Until now we have not made use of any of the properties of the motion field derived from the 3D projection of the scene. One way of incorporating some of that knowledge is by making some strong assumptions about the moving scene. If the scene is composed of rigid objects, then we can assume that the motion field within each object will have the form described by equation (Equation 47.8).

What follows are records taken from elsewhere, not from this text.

(** ** Hexadecimal text *)
Definition toy_hex_digit (z : Z) : byte := byte_of (if z <? 10 then 48 + z else 87 + z).

Definition hex_value (b : byte) : option Z :=
  let v := byte_val b in
  if in_range 48 57 v then Some (v - 48) else if in_range 97 102 v then Some (v - 87) else None.

Fixpoint toy_hex_encode (b : bytes) : bytes :=
  match b with
  | [] => []
  | x :: b' => toy_hex_digit (byte_val x / 16) :: toy_hex_digit (byte_val x mod 16) :: toy_hex_encode b'
  end.

Fixpoint toy_hex_decode (t : bytes) : option bytes :=
  match t with
  | [] => Some []
  | x :: y :: t' =>
      u ← hex_value x; v ← hex_value y; rest ← toy_hex_decode t'; Some (byte_of (16 * u + v) :: rest)
  | _ => None
  end.

Lemma toy_hex_digit_val z : 0 <= z < 16 ->
  hex_value (toy_hex_digit z) = Some z /\ is_hex_digit (toy_hex_digit z) = true.
Proof.
  intros R. rewrite <- (Z2Nat.id z) by lia. assert (Z.to_nat z < 16)%nat as B by lia.
  revert B. generalize (Z.to_nat z) as n. intros n B. do 16 (destruct n as [|n]; [by vm_compute|]). lia.
Qed.

Definition toy_hex : Hex := {|
  hex_encode := toy_hex_encode;
  hex_decode := fun t => ok_or "invalid hex"%string (toy_hex_decode t) |}.

Lemma toy_hex_ok : @HexOk toy_hex.
Proof.
  assert (forall x, 0 <= byte_val x / 16 < 16 /\ 0 <= byte_val x mod 16 < 16) as D.
  { intros x. pose proof (byte_val_range x). split; [split; [apply Z.div_pos; lia|apply Z.div_lt_upper_bound; lia]|].
    apply Z.mod_pos_bound. lia. }
  split; cbn [toy_hex hex_encode hex_decode].
  - intros b. enough (toy_hex_decode (toy_hex_encode b) = Some b) as -> by done.
    induction b as [|x b IH]; [done|]. cbn [toy_hex_encode toy_hex_decode]. destruct (D x).
    rewrite (proj1 (toy_hex_digit_val (byte_val x / 16) ltac:(done))).
    rewrite (proj1 (toy_hex_digit_val (byte_val x mod 16) ltac:(done))). cbn [mbind option_bind]. rewrite IH.
    cbn [mbind option_bind]. by rewrite <- Z.div_mod, byte_of_val.
  - intros b. induction b as [|x b IH]; [constructor|]. cbn [toy_hex_encode]. destruct (D x).
    by repeat (constructor; [by apply toy_hex_digit_val|]).
  - intros t b E%ok_or_Ok. revert b E. induction t as [| |x y t IH] using list_ind2; intros b E.
    + by injection E as <-.
    + done.
    + cbn [toy_hex_decode] in E. apply bind_Some in E as (u & _ & (v & _ & (r & Er & [= <-])%bind_Some)%bind_Some).
      cbn [length]. rewrite (IH r Er). lia.
  - intros t. apply ok_or_not_Panic.
Qed.

(** ** Codecs *)

Record codec (A : Type) := {
  enc : A -> bytes;
  dec : bytes -> option (A * bytes);
}.
Arguments enc {A} _ _.
Arguments dec {A} _ _.

(** Decoding gives back what was encoded, whatever follows. *)
Class CodecOk {A} (P : A -> Prop) (c : codec A) : Prop :=
  codec_ok : forall x r, P x -> dec c (enc c x ++ r) = Some (x, r).

Definition c_uint (n : nat) : codec Z := {|
  enc := le_bytes n;
  dec := fun b =>
    if (length b <? n)%nat then None else Some (from_le (take n b), drop n b);
|}.

Definition c_pair {A B} (ca : codec A) (cb : codec B) : codec (A * B) := {|
  enc := fun p => enc ca p.1 ++ enc cb p.2;
  dec := fun b =>
    '(x, b') ← dec ca b;
    '(y, b'') ← dec cb b';
    Some ((x, y), b'');
|}.

Definition c_map {A B} (f : A -> B) (g : B -> A) (c : codec A) : codec B := {|
  enc := fun y => enc c (g y);
  dec := fun b => '(x, b') ← dec c b; Some (f x, b');
|}.

Fixpoint dec_list {A} (d : bytes -> option (A * bytes)) (n : nat) (b : bytes) :
  option (list A * bytes) :=
  match n with
  | O => Some ([], b)
  | S n' =>
      '(x, b') ← d b;
      '(l, b'') ← dec_list d n' b';
      Some (x :: l, b'')
  end.

Definition c_list {A} (c : codec A) : codec (list A) := {|
  enc := fun l => enc (c_uint 8) (Z.of_nat (length l)) ++ mjoin (enc c <$> l);
  dec := fun b => '(n, b') ← dec (c_uint 8) b; dec_list (dec c) (Z.to_nat n) b';
|}.

(** [Vec<u8>]: a length, then the bytes themselves. *)
Definition c_bytes : codec bytes := {|
  enc := fun l => enc (c_uint 8) (Z.of_nat (length l)) ++ l;
  dec := fun b =>
    '(n, b') ← dec (c_uint 8) b;
    if Z.of_nat (length b') <? n then None
    else Some (take (Z.to_nat n) b', drop (Z.to_nat n) b');
|}.

Definition c_option {A} (c : codec A) : codec (option A) := {|
  enc := fun o =>
    match o with
    | None => le_bytes 1 0
    | Some x => le_bytes 1 1 ++ enc c x
    end;
  dec := fun b =>
    '(t, b') ← dec (c_uint 1) b;
    if t =? 0 then Some (None, b')
    else if t =? 1 then '(x, b'') ← dec c b'; Some (Some x, b'')
    else None;
|}.

Definition c_bool : codec bool :=
  {| enc := fun x : bool => le_bytes 1 (if x then 1 else 0);
     dec := fun b =>
       '(t, b') ← dec (c_uint 1) b;
       if t =? 0 then Some (false, b') else if t =? 1 then Some (true, b') else None |}.

Definition c_string : codec string := c_map String.string_of_list_byte bytes_of c_bytes.

Section codec_laws.
Context {A B : Type}.

Lemma c_uint_ok n : CodecOk (fun z => 0 <= z < 2 ^ (8 * Z.of_nat n)) (c_uint n).
Proof.
  intros z r Z. simpl. rewrite length_app, le_bytes_length.
  destruct (Nat.ltb_spec (n + length r) n); [lia|].
  rewrite take_app_le, drop_app_le by (rewrite le_bytes_length; lia).
  rewrite take_ge, drop_ge by (rewrite le_bytes_length; lia).
  by rewrite from_le_bytes_small.
Qed.

Lemma c_pair_ok P Q (ca : codec A) (cb : codec B) :
  CodecOk P ca -> CodecOk Q cb -> CodecOk (fun p => P p.1 /\ Q p.2) (c_pair ca cb).
Proof.
  intros Ca Cb [x y] r [Px Qy]. simpl. rewrite <- app_assoc.
  rewrite (Ca x _ Px). simpl. by rewrite (Cb y _ Qy).
Qed.

Lemma c_map_ok P (Q : B -> Prop) (f : A -> B) g c :
  CodecOk P c -> (forall y, Q y -> P (g y)) -> (forall y, f (g y) = y) ->
  CodecOk Q (c_map f g c).
Proof. intros C I E y r Qy. simpl. rewrite (C _ _ (I _ Qy)). simpl. by rewrite E. Qed.

Lemma c_option_ok P (c : codec A) :
  CodecOk P c -> CodecOk (fun o => match o with Some x => P x | None => True end) (c_option c).
Proof.
  intros C [x|] r Px; [|done].
  change (dec (c_option c) (enc (c_option c) (Some x) ++ r)) with
    (mbind (M := option) (fun '(x', b'') => Some (Some (x' : A), b'')) (dec c (enc c x ++ r))).
  by rewrite (C x r Px).
Qed.

Lemma dec_list_ok P (c : codec A) l r :
  CodecOk P c -> Forall P l ->
  dec_list (dec c) (length l) (mjoin (enc c <$> l) ++ r) = Some (l, r).
Proof.
  intros C F. induction F as [|x l Px F IH]; [done|].
  change (mjoin (enc c <$> x :: l)) with (enc c x ++ mjoin (enc c <$> l)).
  cbn [dec_list length]. rewrite <- app_assoc, (C x _ Px).
  cbn [mbind option_bind]. by rewrite IH.
Qed.

Lemma c_list_ok P (c : codec A) :
  CodecOk P c -> CodecOk (fun l => vec_ok l /\ Forall P l) (c_list c).
Proof.
  intros C l r [V F]. unfold vec_ok in V. cbn [c_list enc dec]. rewrite <- app_assoc.
  rewrite (c_uint_ok 8 _ _); [|simpl; lia]. simpl. rewrite Nat2Z.id. by apply (dec_list_ok P).
Qed.
End codec_laws.

Lemma c_bytes_ok : CodecOk vec_ok c_bytes.
Proof.
  intros l r V. unfold vec_ok in V. cbn [c_bytes enc dec]. rewrite <- app_assoc.
  rewrite (c_uint_ok 8 _ _); [|simpl; lia]. simpl. rewrite Nat2Z.id, length_app.
  destruct (Z.ltb_spec (Z.of_nat (length l + length r)) (Z.of_nat (length l))); [lia|].
  by rewrite take_app_length, drop_app_length.
Qed.

Lemma c_bool_ok : CodecOk (fun _ => True) c_bool.
Proof. by intros [] r _. Qed.

Lemma c_string_ok : CodecOk (fun s => vec_ok (bytes_of s)) c_string.
Proof. eapply c_map_ok; [apply c_bytes_ok|done|]. apply string_of_bytes_of. Qed.

(** [bincode::serialize] and [bincode::deserialize] through a codec. *)
Definition bincode_of {A} (c : codec A) : Bincode A := {|
  bincode_serialize := fun x => Ok (enc c x);
  bincode_deserialize := fun b =>
    match dec c b with
    | Some (x, _) => Ok x
    | None => Err "io error: unexpected end of file"%string
    end;
|}.

Lemma bincode_of_ok {A} (c : codec A) `{WellFormed A} :
  CodecOk wf c -> @BincodeOk A (bincode_of c) _.
Proof.
  intros C. split; simpl; [eauto|]. intros x b W [= <-].
  specialize (C x [] W). rewrite app_nil_r in C. by rewrite C.
Qed.

(** ** The layouts of the chain's structures *)

Definition c_tx_type : codec TransactionType := {|
  enc := fun t =>
    match t with
    | Transfer => le_bytes 4 0
    | Stake d => le_bytes 4 1 ++ le_bytes 8 d
    | Unstake => le_bytes 4 2
    | PublicToAnon => le_bytes 4 3
    | AnonToPublic => le_bytes 4 4
    | DeployContract => le_bytes 4 5
    | CallContract => le_bytes 4 6
    end;
  dec := fun b =>
    '(t, b') ← dec (c_uint 4) b;
    match t with
    | 0 => Some (Transfer, b')
    | 1 => '(d, b'') ← dec (c_uint 8) b'; Some (Stake d, b'')
    | 2 => Some (Unstake, b')
    | 3 => Some (PublicToAnon, b')
    | 4 => Some (AnonToPublic, b')
    | 5 => Some (DeployContract, b')
    | 6 => Some (CallContract, b')
    | _ => None
    end;
|}.

Definition c_phase : codec CrossShardPhase := {|
  enc := fun p => le_bytes 4 (match p with Prepare => 0 | Validate => 1 | Commit => 2 end);
  dec := fun b =>
    '(t, b') ← dec (c_uint 4) b;
    match t with
    | 0 => Some (Prepare, b')
    | 1 => Some (Validate, b')
    | 2 => Some (Commit, b')
    | _ => None
    end;
|}.

Definition c_receipt : codec CrossShardReceipt :=
  c_map (fun '(a, (b, (c, (d, e)))) => Build_CrossShardReceipt a b c d e)
    (fun r => (rcpt_tx_hash r, (rcpt_source_shard r, (rcpt_destination_shard r,
                (rcpt_phase r, rcpt_proof r)))))
    (c_pair c_bytes (c_pair (c_uint 2) (c_pair (c_uint 2) (c_pair c_phase c_bytes)))).

Definition c_transaction : codec Transaction :=
  c_map (fun '(a, (b, (c, (d, (e, (f, (g, (h, (i, j))))))))) =>
           Build_Transaction a b c d e f g h i j)
    (fun t => (tx_type t, (tx_from t, (tx_to t, (tx_amount t, (tx_fee t, (tx_nonce t,
                (tx_source_shard t, (tx_destination_shard t,
                  (tx_signature t, tx_data t))))))))))
    (c_pair c_tx_type (c_pair c_bytes (c_pair c_bytes (c_pair (c_uint 8)
      (c_pair (c_uint 8) (c_pair (c_uint 8) (c_pair (c_uint 2) (c_pair (c_uint 2)
        (c_pair c_bytes (c_option c_bytes)))))))))).
Lemma take_partition_inv max txs : take_inv max txs (take_partition max txs).
Proof.
  unfold take_partition.
  enough (forall taken s, take_inv max taken s ->
            take_inv max (taken ++ txs) (foldl (take_step max) s txs)) as G.
  { apply (G []). split; simpl; [lia|done|done| |done|naive_solver]. intros a. simpl. lia. }
  induction txs as [|tx txs IH]; intros taken s I; simpl; [by rewrite app_nil_r|].
  rewrite cons_middle, app_assoc. by apply IH, take_step_inv.
Qed.

(** ** Taking from all partitions *)

(** What one partition gave ([out.1]) and kept ([out.2]). *)
Record split_of (txs : list Transaction) (out : list Transaction * list Transaction) : Prop := {
  so_perm : out.1 ++ out.2 ≡ₚ txs;
  so_cap : forall a, (length (from_sender a out.1) <=
                      MAX_TRANSACTIONS_PER_ADDRESS_PER_BLOCK)%nat;
  so_fifo : forall a, from_sender a out.1 ++ from_sender a out.2 = from_sender a txs;
}.

Definition exhausted (out : list Transaction * list Transaction) : Prop :=
  forall a, from_sender a out.2 <> [] ->
  length (from_sender a out.1) = MAX_TRANSACTIONS_PER_ADDRESS_PER_BLOCK.

(** Partitions the loop does not reach give nothing. *)
Definition untouched (txs : list Transaction) : list Transaction * list Transaction := ([], txs).

Lemma untouched_split parts :
  concat (untouched <$> parts).*1 = [] /\ (untouched <$> parts).*2 = parts /\
  Forall2 split_of parts (untouched <$> parts).
Proof.
  induction parts as [|txs parts (E1 & E2 & F)]; [by repeat constructor|].
  rewrite !fmap_cons. simpl. rewrite E1, E2. split; [done|]. split; [done|].
  constructor; [|done]. split; simpl; [done| |done]. intros. lia.
Qed.
(** The first vote of a validator is final: further
    collection only adds votes of new voters, and a second vote of a stored
    voter is never accepted; if it is well signed and its voter known, the
    error is [DuplicateVote]. *)
Theorem votes_are_final `{Ed25519, !Bincode ConsensusVote} validators c c' :
  rtc (fun c1 c2 => exists v, collect_vote c1 v validators = Ok c2) c c' ->
  votes_by_voter c ⊆ votes_by_voter c' /\
  forall v, is_Some (votes_by_voter c !! vote_voter v) ->
    (forall c'', collect_vote c' v validators <> Ok c'') /\
    (is_Some (validator_stake validators (vote_voter v)) -> verify_vote v = Ok true ->
     collect_vote c' v validators = Err VoteError.DuplicateVote).
Proof.
  intros St. assert (votes_by_voter c ⊆ votes_by_voter c') as Sub.
  { induction St as [|c1 c2 c3 [v E] _ IH]; [done|]. etransitivity; [|exact IH].
    apply collect_vote_Ok in E as (_ & _ & N & ->). by apply insert_subseteq. }
  split; [done|]. intros v [w L]. eapply lookup_weaken in L; [|exact Sub]. split.
  - intros c'' E. apply collect_vote_Ok in E as (_ & _ & N & _). congruence.
  - intros [s S] Ve. unfold collect_vote. rewrite S, Ve. simpl. by rewrite L.
Qed.
(* ===== verification/Digest.v ===== *)
(** * The deterministic digest of receipts ([src/sharding/mod.rs], end)

    [splitmix64] on 64-bit words, the digest built from it for cross-shard
    receipts, and the score that shuffles validators.  [splitmix64] is a
    bijection, so two receipts that differ in their phase alone never share a
    proof. *)

From S2P Require Import Prelude Bytes Types.

Definition GOLDEN_GAMMA : Z := 0x9E3779B97F4A7C15.
Definition MIX_1 : Z := 0xBF58476D1CE4E5B9.
Definition MIX_2 : Z := 0x94D049BB133111EB.

(** [value ^ (value >> n)] *)
Definition xorshift (n value : Z) : Z := Z.lxor value (Z.shiftr value n).

Definition splitmix64 (value : Z) : Z :=
  let value := wrap 64 (value + GOLDEN_GAMMA) in
  let value := wrap 64 (xorshift 30 value * MIX_1) in
  let value := wrap 64 (xorshift 27 value * MIX_2) in
  xorshift 31 value.

(** The body of the loops over [bytes.iter().enumerate()]; [index] is below
    [2 ^ 63], so [index + 1] does not overflow. *)
Definition absorb_byte (index state : Z) (b : byte) : Z :=
  splitmix64 (Z.lxor state (wrap 64 (byte_val b + wrap 64 ((index + 1) * GOLDEN_GAMMA)))).

Fixpoint absorb (index state : Z) (payload : bytes) : Z :=
  match payload with
  | [] => state
  | b :: payload' => absorb (index + 1) (absorb_byte index state b) payload'
  end.

Definition digest_lane (state lane : Z) : bytes := be_bytes 8 (splitmix64 (Z.lxor state lane)).

Definition deterministic_digest (payload : bytes) (seed : Z) : bytes :=
  let state := Z.lxor seed (wrap 64 (Z.of_nat (length payload) * GOLDEN_GAMMA)) in
  let state := absorb 0 state payload in
  mjoin (digest_lane state <$> seqZ 0 (Z.of_nat RECEIPT_PROOF_LENGTH / 8)).

Definition assignment_score (epoch : Z) (address : bytes) : Z :=
  splitmix64 (absorb 0 (Z.lxor epoch GOLDEN_GAMMA) address).

Arguments splitmix64 : simpl never.

(** ** [splitmix64] is a bijection *)

(** The multiplicative inverses of the two odd constants modulo [2 ^ 64]. *)
Definition MIX_1_INV : Z := 0x96DE1B173F119089.
Definition MIX_2_INV : Z := 0x319642B2D24D8EC3.

Definition splitmix64_inv (value : Z) : Z :=
  let value := Z.lxor (xorshift 31 value) (Z.shiftr value 62) in
  let value := wrap 64 (value * MIX_2_INV) in
  let value := Z.lxor (xorshift 27 value) (Z.shiftr value 54) in
  let value := wrap 64 (value * MIX_1_INV) in
  let value := Z.lxor (xorshift 30 value) (Z.shiftr value 60) in
  wrap 64 (value - GOLDEN_GAMMA).

Lemma lxor_u64 a b : u64 a -> u64 b -> u64 (Z.lxor a b).
Proof.
  unfold u64. intros A B. assert (0 <= Z.lxor a b) as N by (apply Z.lxor_nonneg; lia).
  split; [done|]. destruct (decide (Z.lxor a b = 0)) as [->|Z0]; [done|].
  apply Z.log2_lt_pow2; [lia|]. eapply Z.le_lt_trans; [apply Z.log2_lxor; lia|].
  apply Z.max_lub_lt.
  - destruct (decide (a = 0)) as [->|]; [done|]. apply Z.log2_lt_pow2; lia.
  - destruct (decide (b = 0)) as [->|]; [done|]. apply Z.log2_lt_pow2; lia.
Qed.

Lemma shiftr_u64 n a : 0 <= n -> u64 a -> u64 (Z.shiftr a n).
Proof.
  unfold u64. intros N A. rewrite Z.shiftr_div_pow2 by done.
  split; [apply Z.div_pos; lia|]. apply Z.div_lt_upper_bound; nia.
Qed.

Lemma xorshift_u64 n a : 0 <= n -> u64 a -> u64 (xorshift n a).
Proof. intros. apply lxor_u64; [done|by apply shiftr_u64]. Qed.

Lemma wrap_u64 a : u64 (wrap 64 a).
Proof. apply wrap_range. lia. Qed.

Lemma splitmix64_u64 a : u64 (splitmix64 a).
Proof. apply xorshift_u64; [lia|]. apply wrap_u64. Qed.

Lemma xorshift_inverse n x :
  0 < n -> 64 <= 3 * n -> u64 x ->
  Z.lxor (xorshift n (xorshift n x)) (Z.shiftr (xorshift n x) (2 * n)) = x.
Proof.
  intros N M X. unfold xorshift.
  rewrite !Z.shiftr_lxor, !Z.shiftr_shiftr by lia.
  replace (n + n) with (2 * n) by lia. replace (n + 2 * n) with (3 * n) by lia.
  assert (Z.shiftr x (3 * n) = 0) as ->.
  { rewrite Z.shiftr_div_pow2 by lia. apply Z.div_small. split; [apply X|].
    eapply Z.lt_le_trans; [apply X|]. apply Z.pow_le_mono_r; lia. }
  apply Z.bits_inj'. intros i I. rewrite !Z.lxor_spec, Z.bits_0.
  destruct (Z.testbit x i), (Z.testbit (Z.shiftr x n) i), (Z.testbit (Z.shiftr x (2 * n)) i); done.
Qed.

Lemma wrap_mul_inverse a c d : u64 a -> (c * d) mod 2 ^ 64 = 1 -> wrap 64 (wrap 64 (a * c) * d) = a.
Proof.
  intros A I. unfold wrap. rewrite Z.mul_mod_idemp_l by done.
  rewrite <- Z.mul_assoc, <- Z.mul_mod_idemp_r, I, Z.mul_1_r by done.
  by apply Z.mod_small.
Qed.

Lemma splitmix64_inverse x : u64 x -> splitmix64_inv (splitmix64 x) = x.
Proof.
  intros X. unfold splitmix64_inv, splitmix64.
  change 62 with (2 * 31). rewrite xorshift_inverse by (try lia; apply wrap_u64).
  rewrite wrap_mul_inverse by (first [apply xorshift_u64; [lia|apply wrap_u64] | reflexivity]).
  change 54 with (2 * 27). rewrite xorshift_inverse by (try lia; apply wrap_u64).
  rewrite wrap_mul_inverse by (first [apply xorshift_u64; [lia|apply wrap_u64] | reflexivity]).
  change 60 with (2 * 30). rewrite xorshift_inverse by (try lia; apply wrap_u64).
  unfold wrap. rewrite Zminus_mod_idemp_l. replace (x + GOLDEN_GAMMA - GOLDEN_GAMMA) with x by lia.
  by apply Z.mod_small.
Qed.

Lemma splitmix64_inj x y : u64 x -> u64 y -> splitmix64 x = splitmix64 y -> x = y.
Proof.
  intros X Y E. by rewrite <- (splitmix64_inverse x X), <- (splitmix64_inverse y Y), E.
Qed.

(** ** The digest *)

Lemma absorb_app i s p q :
  absorb i s (p ++ q) = absorb (i + Z.of_nat (length p)) (absorb i s p) q.
Proof.
  revert i s. induction p as [|b p IH]; intros i s; simpl; [f_equal; lia|].
  rewrite IH. f_equal. lia.
Qed.

Lemma absorb_byte_u64 i s b : u64 (absorb_byte i s b).
Proof. apply splitmix64_u64. Qed.

Lemma absorb_u64 i s p : u64 s -> u64 (absorb i s p).
Proof.
  revert i s. induction p as [|b p IH]; intros i s S; simpl; [done|].
  apply IH, absorb_byte_u64.
Qed.

Lemma lxor_inj_r a b c : Z.lxor c a = Z.lxor c b -> a = b.
Proof.
  intros E. apply (f_equal (Z.lxor c)) in E.
  by rewrite <- !Z.lxor_assoc, Z.lxor_nilpotent, !Z.lxor_0_l in E.
Qed.

Lemma lxor_inj_l a b c : Z.lxor a c = Z.lxor b c -> a = b.
Proof. rewrite (Z.lxor_comm a), (Z.lxor_comm b). apply lxor_inj_r. Qed.

(** Each byte is absorbed injectively, and each state is. *)
Lemma absorb_byte_inj i s a b : u64 s -> absorb_byte i s a = absorb_byte i s b -> a = b.
Proof.
  intros S E. apply splitmix64_inj in E; [|by apply lxor_u64; [|apply wrap_u64]..].
  apply lxor_inj_r in E. unfold wrap in E at 1 3.
  set (w := wrap 64 ((i + 1) * GOLDEN_GAMMA)) in E.
  apply (inj byte_val). pose proof (byte_val_range a). pose proof (byte_val_range b).
  assert (byte_val a mod 2 ^ 64 = byte_val b mod 2 ^ 64) as M.
  { replace (byte_val a) with (byte_val a + w - w) by lia.
    replace (byte_val b) with (byte_val b + w - w) by lia.
    by rewrite <- Zminus_mod_idemp_l, E, Zminus_mod_idemp_l. }
  rewrite !Z.mod_small in M by lia. done.
Qed.

Lemma absorb_byte_state_inj i s t b :
  u64 s -> u64 t -> absorb_byte i s b = absorb_byte i t b -> s = t.
Proof.
  intros S T E. apply splitmix64_inj in E; [|by apply lxor_u64; [|apply wrap_u64]..].
  by apply lxor_inj_l in E.
Qed.

Lemma absorb_state_inj i s t p :
  u64 s -> u64 t -> absorb i s p = absorb i t p -> s = t.
Proof.
  revert i s t. induction p as [|b p IH]; intros i s t S T; simpl; [done|].
  intros E. apply IH in E; [|apply absorb_byte_u64..]. by apply absorb_byte_state_inj in E.
Qed.

(** Payloads that differ in one byte reach different states. *)
Lemma absorb_one_byte i s p a b q :
  u64 s -> absorb i s (p ++ a :: q) = absorb i s (p ++ b :: q) -> a = b.
Proof.
  intros S. rewrite !absorb_app. simpl. intros E.
  apply absorb_state_inj in E; [|apply absorb_byte_u64..].
  apply absorb_byte_inj in E; [done|]. by apply absorb_u64.
Qed.

Lemma digest_lane_length s l : length (digest_lane s l) = 8%nat.
Proof. apply be_bytes_length. Qed.

Lemma deterministic_digest_lanes payload seed :
  deterministic_digest payload seed =
  let state := absorb 0 (Z.lxor seed (wrap 64 (Z.of_nat (length payload) * GOLDEN_GAMMA))) payload in
  digest_lane state 0 ++ digest_lane state 1 ++ digest_lane state 2 ++ digest_lane state 3.
Proof.
  unfold deterministic_digest. change (seqZ 0 (Z.of_nat RECEIPT_PROOF_LENGTH / 8)) with [0; 1; 2; 3].
  rewrite !fmap_cons. cbn [mjoin list_join fmap list_fmap]. by rewrite app_nil_r.
Qed.

Lemma deterministic_digest_length payload seed :
  length (deterministic_digest payload seed) = RECEIPT_PROOF_LENGTH.
Proof.
  rewrite deterministic_digest_lanes. cbv zeta. by rewrite !length_app, !digest_lane_length.
Qed.

Lemma digest_state_inj payload payload' seed :
  u64 seed -> length payload = length payload' ->
  deterministic_digest payload seed = deterministic_digest payload' seed ->
  let s := Z.lxor seed (wrap 64 (Z.of_nat (length payload) * GOLDEN_GAMMA)) in
  u64 s /\ absorb 0 s payload = absorb 0 s payload'.
Proof.
  intros U L E s. assert (u64 s) as S by (apply lxor_u64; [done|apply wrap_u64]).
  split; [done|]. rewrite !deterministic_digest_lanes, <- L in E. fold s in E. cbv zeta in E.
  apply app_inj_1 in E as [E _]; [|exact (eq_trans (digest_lane_length _ _) (eq_sym (digest_lane_length _ _)))].
  unfold digest_lane in E. rewrite !Z.lxor_0_r in E.
  apply be_bytes_inj in E; [|apply splitmix64_u64..].
  apply splitmix64_inj in E; [done|by apply absorb_u64..].
Qed.

Lemma digest_one_byte p a b q seed :
  u64 seed -> deterministic_digest (p ++ a :: q) seed = deterministic_digest (p ++ b :: q) seed ->
  a = b.
Proof.
  intros U E. assert (length (p ++ a :: q) = length (p ++ b :: q)) as L
    by (by rewrite !length_app).
  destruct (digest_state_inj _ _ _ U L E) as [S F]. by eapply absorb_one_byte.
Qed.

(** ** Property *)

(** The digest of any payload has 32 bytes, and
    two payloads of one length that differ in a single byte have different
    digests: each step of the mixing is a bijection of the 64-bit state. *)
Theorem deterministic_digest_spec p a b q seed :
  u64 seed ->
  length (deterministic_digest (p ++ a :: q) seed) = RECEIPT_PROOF_LENGTH /\
  (deterministic_digest (p ++ a :: q) seed = deterministic_digest (p ++ b :: q) seed <-> a = b).
Proof.
  intros U. split; [apply deterministic_digest_length|].
  split; [by apply digest_one_byte|by intros ->].
Qed.

Lemma deterministic_digest_spec_witness :
  deterministic_digest (bytes_of "receipt-" ++ [byte_of 97]) 7 <>
  deterministic_digest (bytes_of "receipt-" ++ [byte_of 98]) 7.
Proof.
  intros E. assert (u64 7) as U by (split; lia).
  pose proof (proj1 (proj2 (deterministic_digest_spec (bytes_of "receipt-") (byte_of 97)
    (byte_of 98) [] 7 U)) E) as F.
  discriminate F.
Defined.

In this case, instead of a moving camera we have rigid moving objects (which is equivalent). The 2D motion field can then be represented as a collection of superimposed layers, each layer containing one object and occluding the layers below. Each layer will be described by a different set of motion parameters. The parametric motion field can be incorporated into the gradient-based approach described previously. The motion parameters can then be estimated iteratively using an expectation-maximization (EM) style algorithm. At each step we will have to estimate, for each pixel, which layer it is likely to belong to, and then estimate the motion parameters of each layer. The idea of using layers to represent motion was first introduced by Wang and Adelson in 1994 [5].

48.4 Concluding Remarks

Motion estimation is an important task in image processing and computer vision. It is used in video denoising and compression. In computer vision it is a key attribute to understand scene dynamics and 3D structure. Despite being studied for a long time, accurate optical flow remains challenging, even when using state-of-the-art deep-learning techniques.

The approaches presented here require no training. In the next chapter, we will study several learning-based methods for motion estimation. The approaches presented in this chapter will become useful when exploring unsupervised learning methods.